The nurses and patient care attendants were unbelievably nice. So was the man who delivered the food, the woman who mopped the floors and the special duty attendant who kept a close eye on the patient. They could not have been more pleasant.
They all introduced themselves, explained their role in caring for the patient and when thanked, replied almost universally, “It is our pleasure.” Most even washed their hands.
The bulletin board in the hallway extolling the virtues of joint governance in nursing practice, the morale boosting slogans and employee stars in promoting customer satisfaction, was also impressive.
Less so was the ongoing medication dosage error and the admitted miscommunication between the attending physician and this exceedingly polite care team. The atmosphere of the care was good but if you were paying attention, you could see the communication gaps. The nurses and PCAs were not consistently talking to one another. The physician said he was not told about certain developments even though the nurses said they called. Then there was the reference to not knowing if they talked to the physician or a nurse practitioner. All these miscommunications could have been avoided if they had a proper channel for internal communication. The availability of digital signage for hospitals should have been utilized properly. Such digital signage can share information and effectively enhance staff communication on patient status, staff scheduling, and other important matters.
Luckily, other than experiencing some periods of extreme disorientation and some aggressive behavior, the patient apparently did not suffer any lasting harm from these little mistakes. The team’s “misunderstanding of the doctor’s order” probably did not extend his length of stay and certainly will not register even the slightest blip on patient satisfaction scores.

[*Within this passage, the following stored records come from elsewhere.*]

Lemma honest_parse_head block : honest (parse_head block).
Proof.
  unfold parse_head.
  set (line := match find_sub CRLF block with Some e => substr block 0 e | None => block end).
  assert (H : honest (parse_status_line line)).
  { unfold parse_status_line.
    destruct (find_byte _ line); [|by apply honest_fail].
    destruct (find_byte _ _); [|by apply honest_fail].
    destruct (from_chars _ _ _ _) as [[? ?] ?]. by apply honest_if. }
  destruct (so_value_ (parse_status_line line)) eqn:E; [done|]. intros _. simpl. by apply H.
Qed.

Lemma keeps_chunk_round s buffer body :
  keeps s (ReadChunkedBody_round s buffer body) /\
  yields (ReadChunkedBody_round s buffer body) (fun r => match r with inl e => honest e | inr _ => True end).
Proof.
  assert (Hfail : forall st, yields (e ← fail_with (A:=bytes) st; mret (inl (B:=bytes * bytes) e))
                    (fun r => match r with inl e => honest e | inr _ => True end)).
  { intros st. eapply yields_bind; [apply yields_fail_honest|]. intros e He. by apply yields_ret. }
  assert (Hkfail : forall st, Status_ok st = false ->
    keeps s (e ← fail_with (A:=bytes) st; mret (inl (B:=bytes * bytes) e))).
  { intros st H. eapply keeps_bind; [apply yields_fail_honest|by apply keeps_fail|].
    intros. apply keeps_ret. }
  unfold ReadChunkedBody_round. split.
  - eapply (keeps_bind _ _ (fun _ => True)); [by intros ???|apply keeps_read_until|].
    intros [st b] _. case_test; [apply Hkfail; by destruct (Status_ok st)|].
    pose proof (honest_ParseChunkSize (substr b 0 (default 0 (find_sub CRLF b)))) as Hp.
    destruct (so_value_ (ParseChunkSize _)) as [n|] eqn:E; [|by apply Hkfail, Hp].
    do 2 (case_test; [apply keeps_ret|]).
    eapply (keeps_bind _ _ (fun _ => True)); [by intros ???|apply keeps_read_until|].
    intros [st2 b2] _. case_test; [apply Hkfail; by destruct (Status_ok st2)|].
    case_test; apply keeps_ret.
  - apply (yields_bind _ _ (fun _ => True)); [by intros ???|]. intros [st b] _.
    case_test; [apply Hfail|].
    destruct (so_value_ (ParseChunkSize _)) as [n|] eqn:E; [|apply Hfail].
    case_test; [by apply yields_ret|]. case_test; [by apply yields_ret, honest_fail|].
    apply (yields_bind _ _ (fun _ => True)); [by intros ???|]. intros [st2 b2] _.
    case_test; [apply Hfail|]. case_test; [by apply yields_ret, honest_fail|by apply yields_ret].
Qed.

Lemma keeps_ReadChunkedBody s buffer :
  keeps s (ReadChunkedBody s buffer) /\ yields (ReadChunkedBody s buffer) honest.
Proof.
  assert (H : forall fuel buffer body,
    keeps s (ReadChunkedBody_loop fuel s buffer body) /\
    yields (ReadChunkedBody_loop fuel s buffer body) honest).
  { intros fuel. induction fuel as [|fuel IH]; intros b body; simpl.
    - split; [apply keeps_blocks|by intros ? ? ? [=]].
    - destruct (keeps_chunk_round s b body) as [Hk Hy]. split.
      + eapply keeps_bind; [exact Hy|exact Hk|]. intros [e|[b' body']] _; [apply keeps_ret|apply IH].
      + eapply yields_bind; [exact Hy|]. intros [e|[b' body']] He; [by apply yields_ret|apply IH]. }
  split; intros w; apply H.
Qed.

Lemma keeps_ReceiveResponse s : keeps s (ReceiveResponse s).
Proof.
  unfold ReceiveResponse.
  eapply (keeps_bind _ _ (fun _ => True)); [by intros ???|apply keeps_read_until|].
  intros [st b] _. case_test; [apply keeps_fail; by destruct (Status_ok st)|].
  match goal with |- context [parse_head ?x] =>
    pose proof (honest_parse_head x) as Hh; destruct (so_value_ (parse_head x)) as [[code headers]|] eqn:E end;
    [|by apply keeps_fail, Hh].
  eapply (keeps_bind _ _ honest).
  - repeat case_match; first [apply yields_fail_honest | apply yields_ReadUntilClose
      | apply keeps_ReadChunkedBody | apply keeps_ReadContentLengthBody].
  - case_match; [case_test; [apply keeps_ReadChunkedBody|apply keeps_ReadUntilClose]|].
    case_match; [|apply keeps_ReadUntilClose].
    match goal with |- context [ParseContentLength ?x] =>
      pose proof (honest_ParseContentLength x) as Hc; destruct (so_value_ (ParseContentLength x)) eqn:En end;
      [apply keeps_ReadContentLengthBody|by apply keeps_fail, Hc].
  - intros r Hr. destruct (so_value_ r) eqn:Er; [apply keeps_ret|by apply keeps_fail, Hr].
Qed.

Lemma keeps_WriteAll s b : keeps s (Socket_WriteAll error_message s b).
Proof. exact (owns_WriteAll_loop error_message (length b) s b 0). Qed.

Lemma yields_any {A} (m : Sys A) : yields m (fun _ => True).
Proof. by intros ???. Qed.

Lemma yields_ReceiveResponse s : yields (ReceiveResponse s) honest.
Proof.
  unfold ReceiveResponse. eapply yields_bind; [apply yields_any|]. intros [st b] _.
  case_test; [apply yields_fail_honest|].
  destruct (so_value_ (parse_head _)) as [[code headers]|]; [|apply yields_fail_honest].
  eapply yields_bind; [apply yields_any|]. intros r _.
  destruct (so_value_ r); [by apply yields_ret|apply yields_fail_honest].
Qed.

Lemma yields_SendRequest inet_pton host client method path body timeout :
  yields (SendRequest inet_pton host client method path body timeout) honest.
Proof.
  unfold SendRequest. eapply yields_bind; [apply yields_any|]. intros [st s] _.
  eapply (yields_bind _ _ honest).
  - case_test; [apply yields_fail_honest|].
    eapply yields_bind; [apply yields_any|]. intros st1 _. case_test; [apply yields_fail_honest|].
    eapply yields_bind; [apply yields_any|]. intros st2 _. case_test; [apply yields_fail_honest|].
    apply yields_ReceiveResponse.
  - intros r Hr. eapply yields_bind; [apply yields_any|]. intros ? _. by apply yields_ret.
Qed.

(** a request never ends the process and its connection never outlives
    it: whatever the agent and the kernel do, every descriptor the request
    opened is closed when it returns, and none is used after it was closed. *)
Theorem SendRequest_closes (inet_pton : bytes -> option Z) (host : byte_order) (client : ConsulHttpClient) (method path body : bytes) (timeout : Z)
    (script : list sysret) :
  match SendRequest inet_pton host client method path body timeout (MkWorld script []) with
  | Returns _ w => replay [] (calls_ w) = Some []
  | Blocks w => is_Some (replay [] (calls_ w))
  | Terminates => False
  end.
Proof.
  assert (H : owns [] (SendRequest inet_pton host client method path body timeout) (fun _ => [])).
  { unfold SendRequest. eapply owns_bind.
    { apply (owns_Connect error_message inet_pton host Socket_default). }
    intros [st s]. simpl. eapply (owns_bind _ _ (fun _ => owned s)).
    - case_test; [apply keeps_fail; by destruct (Status_ok st)|].
      eapply (keeps_bind _ _ (fun _ => True)); [apply yields_any|exact (owns_SetTimeout error_message s timeout)|].
      intros st1 _. case_test; [apply keeps_fail; by destruct (Status_ok st1)|].
      eapply (keeps_bind _ _ (fun _ => True)); [apply yields_any|apply keeps_WriteAll|].
      intros st2 _. case_test; [apply keeps_fail; by destruct (Status_ok st2)|].
      apply keeps_ReceiveResponse.
    - intros r. eapply (owns_bind _ _ (fun _ => [])); [|intros ?; by apply owns_ret'].
      unfold Socket_Close. fold (Socket_valid s). unfold owned.
      destruct (Socket_valid s); [|by apply owns_ret'].
      eapply owns_bind; [apply owns_close|]. intros ?. by apply owns_ret'. }
  specialize (H (MkWorld script []) [] ltac:(by exists [])).
  destruct (SendRequest _ _ _ _ _ _ _ _) as [r w|w|]; [|by destruct H as (? & ? & ? & _)|done].
  destruct H as (o & Hr & Ho). simpl in Ho. apply Permutation_nil_r in Ho. by subst o.
Qed.

End http.

(** A chunked response delivered in two pieces, cut inside its head. *)
Definition example_headers : list (bytes * bytes) :=
  [(bs "X-Consul-Index", bs "7"); (bs "Transfer-Encoding", bs "chunked")].

Definition example_wire : bytes :=
  render_head 200 (bs "OK") example_headers ++ CRLFCRLF ++ render_chunks [(bs "[]", bs ";a")] [].

Definition example_world : world :=
  MkWorld (map recv_ok [take 20 example_wire; drop 20 example_wire]) [].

If they realize (admit) the error, it probably will go unreported. No one in the bowels of this hospital’s quality assurance apparatus will even know that it happened. In the grand scheme of things, given the thousands of medications administered to other patients over the couple days he was there, this situation clearly did not rise to the level of a tiny dot on a pinhead. No harm, no foul.

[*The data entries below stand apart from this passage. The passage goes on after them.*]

(** The loop of [CallWithFailover]; [n] is the number of offsets left.  The
    last component lists the transports tried. *)
Fixpoint failover_loop (n : nat) (transports : list TransportRef) (start offset : Z)
    (request : RequestEnvelope) (options : EffectiveCallOptions) (last_result : CallAttemptResult)
    (w : tstate) : option (CallAttemptResult * tstate * list TransportRef) :=
  match n with
  | O => Some (last_result, w, [])
  | S n =>
      let index := ((start +u offset) mod (len transports))%word in
      t ← transports !! Z.to_nat index;
      let '(last_result, w) := TcpTransport_Call t request options w in
      if HasResponse last_result || MustStopRetryToAvoidDuplicateRequest last_result then
        Some (last_result, w, [t])
      else
      '(r, w, tried) ← failover_loop n transports start (offset + 1) request options last_result w;
      Some (r, w, t :: tried)
  end.

(** [CallWithFailover] on a resolved snapshot; [x % 0] ends the process. *)
Definition select_start (snap : RoutingSnapshot) (options : EffectiveCallOptions) (s : ClientState)
    : option (Z * ClientState) :=
  let endpoint_count := len (transports_ snap) in
  if bool_decide (sticky_key_ options = []) then
    if endpoint_count =? 0 then Abort "division by zero" else
    Some (next_endpoint_index_ s mod endpoint_count,
          MkClientState (routing_snapshot_ s) (next_endpoint_index_ s +u 1)%word
            (next_request_id_ s) (next_transport_id_ s))
  else
    i ← SelectStickyStart (sticky_key_ options) (hash_ring_ snap); Some (Z.of_nat i, s).

Definition CallWithFailover_on (snap : RoutingSnapshot) (request : RequestEnvelope)
    (options : EffectiveCallOptions) (s : ClientState) (w : tstate)
    : option (CallAttemptResult * ClientState * tstate * list TransportRef) :=
  let last_result :=
    MakeCallFailure (status Unavailable "no endpoints available") NotSent in
  '(start, s) ← select_start snap options s;
  '(r, w, tried) ← failover_loop (length (transports_ snap)) (transports_ snap) start 0 request
                     options last_result w;
  Some (r, s, w, tried).

Definition CallWithFailover (discovered : snapshot) (last_error : bytes)
    (request : RequestEnvelope) (options : EffectiveCallOptions) (s : ClientState) (w : tstate)
    : option (CallAttemptResult * ClientState * tstate * list TransportRef) :=
  let '(snapshot_result, s) := ResolveRoutingSnapshot discovered last_error s in
  match so_value_ snapshot_result with
  | None => Some (MakeCallFailure (so_status_ snapshot_result) NotSent, s, w, [])
  | Some snap => CallWithFailover_on snap request options s w
  end.

(** [RpcClient::Impl::Call] *)
Definition Client_Call (now default_timeout : Z) (discovered : snapshot) (last_error : bytes)
    (service_name method_name payload : bytes) (options : CallOptions) (s : ClientState)
    (w : tstate) : option (StatusOr bytes * ClientState * tstate) :=
  let call_options_status := ValidateCallOptions options in
  if negb (Status_ok call_options_status) then
    r ← StatusOr_error call_options_status; Some (r, s, w)
  else
  let effective_options := ResolveCallOptions now default_timeout options in
  let request := MkRequestEnvelope (next_request_id_ s) service_name method_name payload in
  let s := MkClientState (routing_snapshot_ s) (next_endpoint_index_ s)
             (next_request_id_ s +u 1)%word (next_transport_id_ s) in
  '(result, s, w, _) ← CallWithFailover discovered last_error request effective_options s w;
  match result with
  | CallResponse response =>
      if negb (Status_ok (resp_status_ response)) then
        r ← StatusOr_error (resp_status_ response); Some (r, s, w)
      else Some (StatusOr_value (resp_payload_ response), s, w)
  | CallFailed failure => r ← StatusOr_error (cf_status_ failure); Some (r, s, w)
  end.

End calls.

And that is one reason why healthcare is in the mess it is in when you talk about patient safety and, ultimately, preventable hospital deaths.
The good news is that this hospital is spending hundreds of millions of dollars implementing a state-of-the-art electronic health record, a Cadillac system apparently designed to replace several existing legacy programs.

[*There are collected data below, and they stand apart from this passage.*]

Lemma arun_fifo es q :
  arun [] es q -> reserved_values es = popped_values es ++ q.*1 /\ len q <= capacity_.
Proof.
  induction 1 as [|es e q1 q2 Hr IH Hs]; [split; [done|]|].
  { rewrite len_nil. lia. }
  destruct IH as [IH Hl]. unfold reserved_values, popped_values in *.
  rewrite !omap_app, IH.
  destruct Hs as [q|q v Hroom|q k v Hk|q v|q]; cbn [omap list_omap]; rewrite ?app_nil_r.
  - done.
  - rewrite fmap_app, app_assoc. split; [done|]. rewrite len_app. change (len [_]) with 1. lia.
  - rewrite list_fmap_insert. rewrite list_insert_id; [|by rewrite list_lookup_fmap, Hk].
    split; [done|]. unfold len in *. by rewrite length_insert.
  - rewrite fmap_cons, len_cons in *. split; [by rewrite <- app_assoc|lia].
  - done.
Qed.

Lemma qstep_log s e s' : qstep s e s' -> len (q_log s) <= len (q_log s').
Proof.
  intros [i pc _ Hs|Hs]; destruct Hs; cbn [q_log set_producer set_consumer set_slot reserve take_head
    advance]; unfold len; rewrite ?length_app, ?length_alter; simpl; lia.
Qed.

Lemma qinv_new n s : MpscQueue_new n = inr s -> qinv s /\ abstract_queue s = [].
Proof.
  unfold MpscQueue_new. destruct (capacity_ =? 0); [done|]. intros [= <-]. split; [|done].
  split; cbn [slots_ enqueue_position_ dequeue_position_ q_log q_taken q_consumer q_producers];
    try done.
  - unfold len. rewrite length_replicate. lia.
  - change (0 - 0 <= capacity_). lia.
  - intros p Hp. unfold slot_at, entry_at. cbn [slots_ q_log]. rewrite lookup_nil.
    destruct (_ !! slot_index p) eqn:E; [|done]. by apply lookup_replicate in E as [-> _].
  - intros i pc Hi. by apply lookup_replicate in Hi as [-> _].
Qed.

Lemma qrun_refines n s0 es s :
  MpscQueue_new n = inr s0 -> qrun s0 es s -> len (q_log s) < 2 ^ 64 ->
  qinv s /\ arun [] es (abstract_queue s).
Proof.
  intros Hnew Hr. induction Hr as [|es e s1 s2 Hr IH Hs]; intros Hw.
  - destruct (qinv_new n s0 Hnew) as [Hi ->]. split; [done|constructor].
  - pose proof (qstep_log _ _ _ Hs). destruct IH as [Hi Ha]; [lia|].
    assert (qinv s2 /\ astep (abstract_queue s1) e (abstract_queue s2)) as [Hi' Hst].
    { destruct Hs as [i pc Hpc Hs|Hs]; [by eapply TryPush_refines|by eapply TryPop_refines]. }
    split; [done|]. by econstructor.
Qed.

That will probably solve these problems and ensure that the mistakes, big and small, are “kept to a minimum” which, by the way, is a dubious measure for performance in excellence and safety.
I do believe, however, if the patient had been a relative of one of the nurses, someone would have questioned the dosage or asked the physician to clarify his “vague instructions.”
But he wasn’t.
Being polite with a service oriented demeanor is not going to change the fundamental process of care flaws. When you treat the patient as just a patient, another butt in the bed in a hospital operating at full capacity, these little mistakes, and far too many bigger ones, will continue to occur. This seems analogous with a belief that teaching students to pass the standardized tests is the same as providing them with a good education.